The information and signals indicated in each item need not be information and signals and may be sensor values, information, signals, and the like required to calculate said information and signals.

The controller 911 causes the regular storage medium 92 to store at least one piece of information that can be used to analyze whether the subject driving the vehicle is the autonomous driving ECU 70, among the items corresponding to the information related to autonomous driving, the information related to manual driving, and the management information shown in FIGS. 4 to 6. In the present embodiment, the information indicated in the items shown in FIGS. 4 to 6 and the output values of the sensors 73, 77 and the switches 74 to 76 are equivalent to the determination information allowing for determination of whether the subject driving the vehicle 10 at the time of detection of an abnormal state by the abnormality detector 910 is the autonomous driving ECU 70.

The controller 911 acquires at least the following information (α), more preferably acquires the following information (β), and more preferably acquire the following information (γ).

(α) Information that can be used to analyze whether the subject driving the vehicle is the autonomous driving ECU 70.

(β) Information that can be used to analyze the adequacy of the process performed by the autonomous driving ECU 70.

(γ) Information that can be used to analyze whether a vehicle, a person, or the like that triggers various controls during autonomous driving is normal or abnormal.

The controller 911 causes the regular storage medium 92 to store at least one of the following (α1) and (α2) as the above information (α).

(α1) “A value of a flag or the like indicating whether autonomous driving is ON”. In the present embodiment, this flag is equivalent to the information directly indicating whether autonomous driving is ON.

(α2) “Input information of driving, steering, braking, and shifting request values from the autonomous driving function to the vehicle” and “input information of driving, steering, braking, and gear shifting by an occupant”.

Furthermore, the controller 911 causes the regular storage medium 92 to store at least one of the following (β1) to (β3) as the above information (β).

(β1) “Input information of driving, steering, braking, and shifting request values from the autonomous driving function to the vehicle” as the control amount of autonomous driving control.

(β2) An “own vehicle, another vehicle, and the surrounding situation” as the basis information for autonomous driving control.

(β3) “Driving, steering, braking, and shifting control values” as the actual output information of the vehicle.

Furthermore, the controller 911 causes the regular storage medium 92 to store at least the following (γ1) as the above information (γ).

(γ1) “Abnormality information” and the “state of a driver” as the information that can be used to analyze an event that triggers various controls during autonomous driving.

As the information stored in the regular storage medium 92, there are three combinations of information, (α) only, “(α)+(β)”, and “(α)+(β)+(γ)”.

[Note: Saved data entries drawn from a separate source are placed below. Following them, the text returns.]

Lemma digits2_pos_bounds (p : positive) :
  2 ^ (Zpos (digits2_pos p) - 1) <= Zpos p < 2 ^ Zpos (digits2_pos p).
Proof.
  induction p as [p IH | p IH | ]; simpl digits2_pos.
  - rewrite Pos2Z.inj_succ.
    replace (Z.succ (Zpos (digits2_pos p)) - 1) with (Zpos (digits2_pos p)) by lia.
    rewrite Z.pow_succ_r by lia.
    assert (H : 2 ^ Zpos (digits2_pos p) = 2 * 2 ^ (Zpos (digits2_pos p) - 1)).
    { rewrite <- Z.pow_succ_r by lia. f_equal. lia. }
    lia.
  - rewrite Pos2Z.inj_succ.
    replace (Z.succ (Zpos (digits2_pos p)) - 1) with (Zpos (digits2_pos p)) by lia.
    rewrite Z.pow_succ_r by lia.
    assert (H : 2 ^ Zpos (digits2_pos p) = 2 * 2 ^ (Zpos (digits2_pos p) - 1)).
    { rewrite <- Z.pow_succ_r by lia. f_equal. lia. }
    lia.
  - simpl. lia.
Qed.

(** The number of binary digits is determined by the enclosing powers of two. *)
Lemma digits2_pos_unique (p : positive) (d : Z) :
  2 ^ (d - 1) <= Zpos p < 2 ^ d -> Zpos (digits2_pos p) = d.
Proof.
  intros [Hlo Hhi].
  pose proof (digits2_pos_bounds p) as [Blo Bhi].
  set (k := Zpos (digits2_pos p)) in *.
  assert (0 < k) by (subst k; lia).
  destruct (Z.lt_trichotomy k d) as [Hlt | [Heq | Hgt]]; [ | exact Heq | ].
  - exfalso. assert (2 ^ k <= 2 ^ (d - 1)) by (apply Z.pow_le_mono_r; lia). lia.
  - exfalso.
    assert (0 <= d \/ d < 0) as [Hd | Hd] by lia.
    + assert (2 ^ d <= 2 ^ (k - 1)) by (apply Z.pow_le_mono_r; lia). lia.
    + rewrite (Z.pow_neg_r 2 d) in Hhi by lia. lia.
Qed.

Lemma shr_1_nonneg (m : Z) (r s : bool) :
  0 <= m ->
  shr_1 {| shr_m := m; shr_r := r; shr_s := s |} =
  {| shr_m := m / 2; shr_r := Z.odd m; shr_s := r || s |}.
Proof.
  intros Hm. rewrite <- Z.div2_div.
  destruct m as [ | [p | p | ] | p]; try reflexivity; lia.
Qed.

Lemma iter_pos_nat {A : Type} (f : A -> A) (p : positive) (x : A) :
  iter_pos f p x = Nat.iter (Pos.to_nat p) f x.
Proof.
  revert x. induction p as [p IH | p IH | ]; intros x; simpl iter_pos.
  - rewrite !IH. rewrite Pos2Nat.inj_xI.
    replace (S (2 * Pos.to_nat p))%nat with (Pos.to_nat p + (Pos.to_nat p + 1))%nat by lia.
    rewrite !Nat.iter_add. reflexivity.
  - rewrite !IH. rewrite Pos2Nat.inj_xO.
    replace (2 * Pos.to_nat p)%nat with (Pos.to_nat p + Pos.to_nat p)%nat by lia.
    rewrite Nat.iter_add. reflexivity.
  - reflexivity.
Qed.

Lemma low_bits_zero (m k : Z) :
  0 <= k ->
  (m mod 2 ^ (k + 1) =? 0) = negb (Z.testbit m k) && (m mod 2 ^ k =? 0).
Proof.
  intros Hk.
  rewrite Z.pow_add_r, Z.pow_1_r by lia.
  assert (H2k : 0 < 2 ^ k) by (apply Z.pow_pos_nonneg; lia).
  rewrite Z.rem_mul_r by lia.
  rewrite Z.testbit_odd, Z.shiftr_div_pow2 by lia.
  rewrite Zmod_odd.
  pose proof (Z.mod_pos_bound m (2 ^ k) H2k).
  destruct (Z.odd (m / 2 ^ k)); simpl.
  - apply Z.eqb_neq. lia.
  - rewrite Z.mul_0_r, Z.add_0_r. reflexivity.
Qed.

Lemma shr_iter_nat (m : Z) (k : nat) :
  0 <= m ->
  Nat.iter (S k) shr_1 {| shr_m := m; shr_r := false; shr_s := false |} =
  {| shr_m := m / 2 ^ Z.of_nat (S k);
     shr_r := Z.testbit m (Z.of_nat k);
     shr_s := negb (m mod 2 ^ Z.of_nat k =? 0) |}.
Proof.
  intros Hm. induction k as [ | k IH].
  - change (Nat.iter 1 shr_1 ?x) with (shr_1 x).
    rewrite shr_1_nonneg by assumption.
    change (Z.of_nat 1) with 1. change (Z.of_nat 0) with 0.
    rewrite Z.pow_1_r, Z.pow_0_r, Z.mod_1_r. simpl. reflexivity.
  - change (Nat.iter (S (S k)) shr_1 ?x) with (shr_1 (Nat.iter (S k) shr_1 x)).
    rewrite IH.
    rewrite shr_1_nonneg by (apply Z.div_pos; [assumption | apply Z.pow_pos_nonneg; lia]).
    f_equal.
    + rewrite Z.div_div by (try apply Z.pow_pos_nonneg; lia).
      f_equal. rewrite (Nat2Z.inj_succ (S k)), Z.pow_succ_r by lia. lia.
    + rewrite Z.testbit_odd, Z.shiftr_div_pow2 by lia. reflexivity.
    + rewrite (Nat2Z.inj_succ k). unfold Z.succ.
      rewrite low_bits_zero by lia.
      rewrite negb_andb, negb_involutive. reflexivity.
Qed.

Lemma pow2_pred (n : Z) : 0 < n -> 2 ^ n = 2 * 2 ^ (n - 1).
Proof.
  intros Hn. rewrite <- (Z.pow_succ_r 2 (n - 1)) by lia. f_equal. lia.
Qed.

Lemma pow2_pos (n : Z) : 0 <= n -> 0 < 2 ^ n.
Proof. intros. apply Z.pow_pos_nonneg; lia. Qed.

Lemma testbit_high_half (m n : Z) :
  0 < n -> 0 <= m ->
  Z.testbit m (n - 1) = (2 ^ (n - 1) <=? m mod 2 ^ n).
Proof.
  intros Hn Hm.
  assert (H2 : 0 < 2 ^ (n - 1)) by (apply Z.pow_pos_nonneg; lia).
  rewrite (pow2_pred n Hn), (Z.mul_comm 2).
  rewrite Z.rem_mul_r by lia.
  rewrite Z.testbit_odd, Z.shiftr_div_pow2 by lia.
  rewrite Zmod_odd.
  pose proof (Z.mod_pos_bound m (2 ^ (n - 1)) H2).
  destruct (Z.odd (m / 2 ^ (n - 1))); symmetry.
  - apply Z.leb_le. lia.
  - apply Z.leb_gt. lia.
Qed.

Lemma low_half_mod (m n : Z) :
  0 < n ->
  m mod 2 ^ (n - 1) = (m mod 2 ^ n) mod 2 ^ (n - 1).
Proof.
  intros Hn.
  assert (H2 : 0 < 2 ^ (n - 1)) by (apply Z.pow_pos_nonneg; lia).
  rewrite (pow2_pred n Hn), (Z.mul_comm 2).
  rewrite Z.rem_mul_r by lia.
  rewrite Z.mul_comm, Z.mod_add by lia.
  rewrite Z.mod_mod by lia. reflexivity.
Qed.

Lemma shr_round (m e : Z) (p : positive) :
  0 <= m ->
  let '(mrs, e') := shr {| shr_m := m; shr_r := false; shr_s := false |} e (Zpos p) in
  round_nearest_even (shr_m mrs) (loc_of_shr_record mrs) = rne m (Zpos p)
  /\ e' = e + Zpos p.
Proof.
  intros Hm. unfold shr. split; [ | reflexivity].
  rewrite iter_pos_nat.
  destruct (Pos.to_nat p) as [ | k] eqn:Ek; [lia | ].
  rewrite shr_iter_nat by assumption.
  assert (EZ : Zpos p = Z.of_nat (S k)) by lia.
  rewrite <- EZ.
  replace (Z.of_nat k) with (Zpos p - 1) by lia.
  set (n := Zpos p) in *.
  assert (Hn : 0 < n) by (subst n; lia).
  unfold rne. replace (n <=? 0) with false by (symmetry; apply Z.leb_gt; lia).
  rewrite testbit_high_half by lia.
  rewrite (low_half_mod m n) by lia.
  assert (H2 : 0 < 2 ^ (n - 1)) by (apply Z.pow_pos_nonneg; lia).
  pose proof (pow2_pred n Hn) as H2n.
  pose proof (Z.mod_pos_bound m (2 ^ n) ltac:(lia)) as HR.
  set (R := m mod 2 ^ n) in *. set (H := 2 ^ (n - 1)) in *.
  cbn [shr_m loc_of_shr_record].
  destruct (Z.compare_spec R H) as [HE | HL | HG].
  - subst R. rewrite HE. rewrite Z.leb_refl, Z.mod_same by lia.
    simpl. reflexivity.
  - replace (H <=? R) with false by (symmetry; apply Z.leb_gt; lia).
    rewrite Z.mod_small by lia.
    destruct (R =? 0); reflexivity.
  - replace (H <=? R) with true by (symmetry; apply Z.leb_le; lia).
    replace (R mod H =? 0) with false; [reflexivity | ].
    symmetry. apply Z.eqb_neq.
    replace R with ((R - H) + 1 * H) by lia.
    rewrite Z.mod_add by lia. rewrite Z.mod_small by lia. lia.
Qed.

(** ** Rounding to nearest even *)

Lemma rne_bounds (m n : Z) :
  0 < n -> m / 2 ^ n <= rne m n <= m / 2 ^ n + 1.
Proof.
  intros Hn. unfold rne.
  replace (n <=? 0) with false by (symmetry; apply Z.leb_gt; lia).
  destruct (m mod 2 ^ n ?= 2 ^ (n - 1)); [destruct (Z.even _) | | ]; lia.
Qed.

Lemma rne_error (m n : Z) :
  0 < n -> 2 * m - 2 ^ n <= 2 * (rne m n * 2 ^ n) <= 2 * m + 2 ^ n.
Proof.
  intros Hn. unfold rne.
  replace (n <=? 0) with false by (symmetry; apply Z.leb_gt; lia).
  pose proof (pow2_pos n ltac:(lia)) as H2.
  pose proof (pow2_pred n Hn) as H2n.
  pose proof (Z.div_mod m (2 ^ n) ltac:(lia)) as Hdm.
  pose proof (Z.mod_pos_bound m (2 ^ n) H2) as HR.
  destruct (Z.compare_spec (m mod 2 ^ n) (2 ^ (n - 1))); [destruct (Z.even _) | | ]; nia.
Qed.

Lemma rne_exact (m n : Z) :
  m mod 2 ^ n = 0 -> rne m n * 2 ^ n = m.
Proof.
  intros Hmod. unfold rne.
  destruct (Z.leb_spec n 0) as [Hn | Hn].
  - assert (n = 0 \/ n < 0) as [-> | Hneg] by lia.
    + rewrite Z.pow_0_r. lia.
    + rewrite Z.pow_neg_r in * by lia. rewrite Z.mod_0_r in Hmod. lia.
  - pose proof (pow2_pos n ltac:(lia)) as H2.
    pose proof (pow2_pos (n - 1) ltac:(lia)) as H2'.
    pose proof (Z.div_mod m (2 ^ n) ltac:(lia)) as Hdm.
    rewrite Hmod.
    destruct (Z.compare_spec 0 (2 ^ (n - 1))); lia.
Qed.

Lemma rne_nonneg (m n : Z) : 0 <= m -> 0 <= rne m n.
Proof.
  intros Hm. destruct (Z.leb_spec n 0) as [Hn | Hn].
  - unfold rne. replace (n <=? 0) with true by (symmetry; apply Z.leb_le; lia). lia.
  - pose proof (rne_bounds m n Hn).
    assert (0 <= m / 2 ^ n) by (apply Z.div_pos; [lia | apply pow2_pos; lia]).
    lia.
Qed.

(** The second alignment of [binary_round_aux]: it only acts when the
    rounding carried into a 54th digit. *)
Lemma renormalize (q s0 : Z) :
  0 <= q <= 2 ^ 53 -> -1074 <= s0 ->
  let '(mrs, e) := shr_fexp prec emax q s0 loc_Exact in
  (shr_m mrs, e) = if q =? 2 ^ 53 then (2 ^ 52, s0 + 1) else (q, s0).
Proof.
  intros Hq Hs. unfold shr_fexp. rewrite fexp_eq.
  destruct (Z.eqb_spec q (2 ^ 53)) as [-> | Hne].
  - change (Zdigits2 (2 ^ 53)) with 54.
    replace (Z.max (54 + s0 - 53) (-1074) - s0) with 1 by lia.
    reflexivity.
  - assert (Hd : Zdigits2 q <= 53).
    { destruct q as [ | p | p]; simpl Zdigits2; try lia.
      pose proof (digits2_pos_bounds p) as [Blo _].
      destruct (Z_le_gt_dec (Zpos (digits2_pos p)) 53) as [ | Hgt]; [assumption | exfalso].
      assert (2 ^ 53 <= 2 ^ (Zpos (digits2_pos p) - 1)) by (apply Z.pow_le_mono_r; lia).
      lia. }
    destruct (Z.max (Zdigits2 q + s0 - 53) (-1074) - s0) as [ | p | p] eqn:En;
      try reflexivity; lia.
Qed.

As shown in FIG. 3, after the control unit 911 performs the process in step S10, the abnormality detector 910 acquires the abnormality detection result from each of the ECUs 20 to 70 as a process in step S11, and causes the regular storage medium 92 to store information corresponding to the acquired abnormality detection result. Furthermore, the abnormality detector 910 causes the regular storage medium 92 to store at least one piece of the information indicated in the items corresponding to information of the drive mode of the vehicle 10 shown in FIG. 7. In the present embodiment, this information of the drive mode of the vehicle 10 is also included in the determination information.

Regarding “whether there is an abnormality & whether the MRM is ON” in the information of the drive mode of the vehicle 10 in FIG. 7, whether the MRM is ON may be determined according to time elapsed after the occurrence of an abnormality; thus, the flag indicating whether the MRM is ON may be replaced by time elapsed after the occurrence of an abnormality. Furthermore, since transition to the MRM occurs after the occurrence of an abnormality, if time between the occurrence of an abnormality and transition to the MRM is fixed, only whether there is an abnormality may be enough.

As shown in FIG. 3, subsequently to the process in step S11, the controller 911 determines, on the basis of the abnormality detection result acquired from each of the ECUs 20 to 70, whether the vehicle 10 has an abnormality, as a process in step S12. When an affirmative determination is made in the process in step S12, that is, when the vehicle 10 has an abnormality, when the controller 911 copies the data stored in the regular storage medium 92 to each of the one or more saving storage media 93 as a process in step S13. Specifically, as shown in (A) and (B) in FIG. 8, the controller 911 sets time t20, which is a predetermined length of time Ta before time t10 at which the abnormality is detected, as reference time, and copies the data stored in the regular storage medium 92 in the period between the reference time t20 and time 21, which is a predetermined length of time Tb after the reference time t20, to each of the one or more saving storage media 93.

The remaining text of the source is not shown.